Researchers are using ORNL's integrated computational materials engineering (ICME)—the integration of materials information, captured in computational tools, with engineering product performance analysis and manufacturing-process simulation—to tailor new alloys at the atomic level to achieve desired properties such as strength and ease of manufacturability. In the race to meet the U.S. Environmental Protection Agency's fuel efficiency targets, ORNL is scaling ICME to run on the Energy Department’s Titan supercomputer, one of the world's fastest computers.
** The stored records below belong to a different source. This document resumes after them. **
Lemma runs_reconcile a r s w : env_ok w → relay a → entry_ok a r s →
  runs (attempt_reconcile_for_retain (reconcile_route u a) (reconcile_rule (pat_of s a)) r s) w (steps a r s w).
Proof using Hchain Hpath Hv4.
  intros Hw Hr Hen. unfold attempt_reconcile_for_retain. destruct (rs_releasing r); [by apply runs_ret, steps_refl|].
  assert (∀ r1 s1 w1, steps a r s w (r1, s1) w1 →
    runs (if bool_decide (rs_rule r1 = Removing) then
            x ← reconcile_rule (pat_of s a) s1; mret (set_rs_rule (reconciled x.1) r1, x.2) else mret (r1, s1)) w1 (steps a r s w)) as Hk.
  { intros r1 s1 w1 Hs. case_bool_decide as Hm; [|by apply runs_ret]. rewrite <-(pat_steps _ _ _ _ _ _ Hs). pose proof Hs as (_ & Hw1 & Hen1 & _).
    apply runs_bind. eapply runs_mono; [by apply (runs_reconcile_rule a r1 s1)|]. intros x w2 Hs2. apply runs_ret. by eapply (steps_trans a r s w (r1, s1)). }
  apply runs_bind. case_bool_decide as Hm; [|by apply runs_ret, Hk, steps_refl].
  apply runs_bind. eapply runs_mono; [by apply runs_reconcile_route|]. intros x w1 Hs. apply runs_ret. by apply Hk.
Qed.
Lemma runs_adds a r s w : env_ok w → relay a → entry_ok a r s →
  runs (attempt_adds (add_route u a) (add_rule (pat_of s a)) r s) w (steps a r s w).
Proof using Hchain Hpath Hv4.
  intros Hw Hr Hen. unfold attempt_adds. destruct (rs_releasing r); [by apply runs_ret, steps_refl|].
  assert (∀ r1 s1 w1, steps a r s w (r1, s1) w1 →
    runs (if bool_decide (rs_rule r1 = Missing) then
            x ← add_rule (pat_of s a) s1; mret (if x.1 : bool then set_rs_rule Present r1 else r1, x.2) else mret (r1, s1)) w1 (steps a r s w)) as Hk.
  { intros r1 s1 w1 Hs. case_bool_decide as Hm; [|by apply runs_ret]. rewrite <-(pat_steps _ _ _ _ _ _ Hs). pose proof Hs as (_ & Hw1 & Hen1 & _).
    apply runs_bind. eapply runs_mono; [by apply (runs_add_rule a r1 s1)|]. intros x w2 Hs2. apply runs_ret. by eapply (steps_trans a r s w (r1, s1)). }
  apply runs_bind. case_bool_decide as Hm; [|by apply runs_ret, Hk, steps_refl].
  apply runs_bind. eapply runs_mono; [by apply runs_add_route|]. intros x w1 Hs. apply runs_ret. by apply Hk.
Qed.
Lemma runs_cleanup a r s w : env_ok w → relay a → entry_ok a r s →
  runs (attempt_cleanup (delete_route u a) (delete_rule (pat_of s a)) r s) w (λ x w', steps a r s w x w' ∧ (x.2).1 = s.1).
Proof using Hchain Hpath Hv4.
  intros Hw Hr Hen. unfold attempt_cleanup. destruct (rs_releasing r); cbn [negb]; [|by apply runs_ret; split; [apply steps_refl|]].
  assert (∀ r1 s1 w1, steps a r s w (r1, s1) w1 → s1.1 = s.1 →
    runs (if bool_decide (rs_rule r1 = Removing) then
            x ← delete_rule (pat_of s a) s1; mret (if x.1 : bool then set_rs_rule Missing r1 else r1, x.2) else mret (r1, s1)) w1
      (λ x w', steps a r s w x w' ∧ (x.2).1 = s.1)) as Hk.
  { intros r1 s1 w1 Hs Em. case_bool_decide as Hm; [|by apply runs_ret]. rewrite <-(pat_steps _ _ _ _ _ _ Hs). pose proof Hs as (_ & Hw1 & Hen1 & _).
    apply runs_bind. eapply runs_mono; [by apply (runs_delete_rule a r1 s1)|]. intros x w2 [Hs2 Em2]. apply runs_ret. split; [by eapply (steps_trans a r s w (r1, s1))|cbn; congruence]. }
  apply runs_bind. case_bool_decide as Hm; [|by apply runs_ret, Hk; [apply steps_refl|]].
  apply runs_bind. eapply runs_mono; [by apply runs_delete_own_route|]. intros x w1 [Hs Em]. apply runs_ret. by apply Hk.
Qed.

(** * The table *)
Record book (self : Client) : Prop := {
  bk_cfg : cl_cfg self = cfg;
  bk_underlay : cl_underlay self = u;
  bk_nodup : NoDup (in_addr <$> cl_installed self);
  bk_relay i : i ∈ cl_installed self → relay (in_addr i);
  bk_pat i : i ∈ cl_installed self → in_rule_pattern i = pat_of (0, cl_ipt self) (in_addr i);
  bk_entry i : i ∈ cl_installed self → entry_ok (in_addr i) (in_resources i) (in_route_metric i, cl_ipt self);
  bk_ipt : ipt_ok (cl_ipt self);
  bk_absent a it : cl_ipt self = Some it → relay a → entry self a = None → pattern_for cfg a ∉ ipt_patterns it }.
Using Titan’s speed and parallel processing power, ORNL researchers can predictively model new alloys and select only the best candidates for further experimentation. This predictive capability dramatically reduces the time, energy and resources devoted to casting trial alloys.
“Using approximately 100,000 cores simultaneously on Titan, we can increase the speed and scale of our first-principles quantum mechanics calculations by at least an order of magnitude,” says ORNL researcher Dongwon Shin.
Before the shift to Titan, Shin was using a Linux cluster with approximately 300 cores to create atomistic simulations of single elements diffusing to intermetallic precipitates within the alloy. Now researchers can achieve larger-scale simulations on Titan that are closer to real-world scenarios.
The team is also verifying the computational models through atomic-scale imaging and analytical chemistry measurements. ORNL’s scanning transmission electron microscopy and atom probe tomography allow researchers to identify and examine the location and chemistry of each atom in the alloy matrix, precipitates and the interfaces between them.
ORNL and collaborators are creating a database that captures their aluminum alloy materials discoveries. This materials genome approach will help guide efforts to improve ICME capabilities and accelerate the development of new high-performance materials.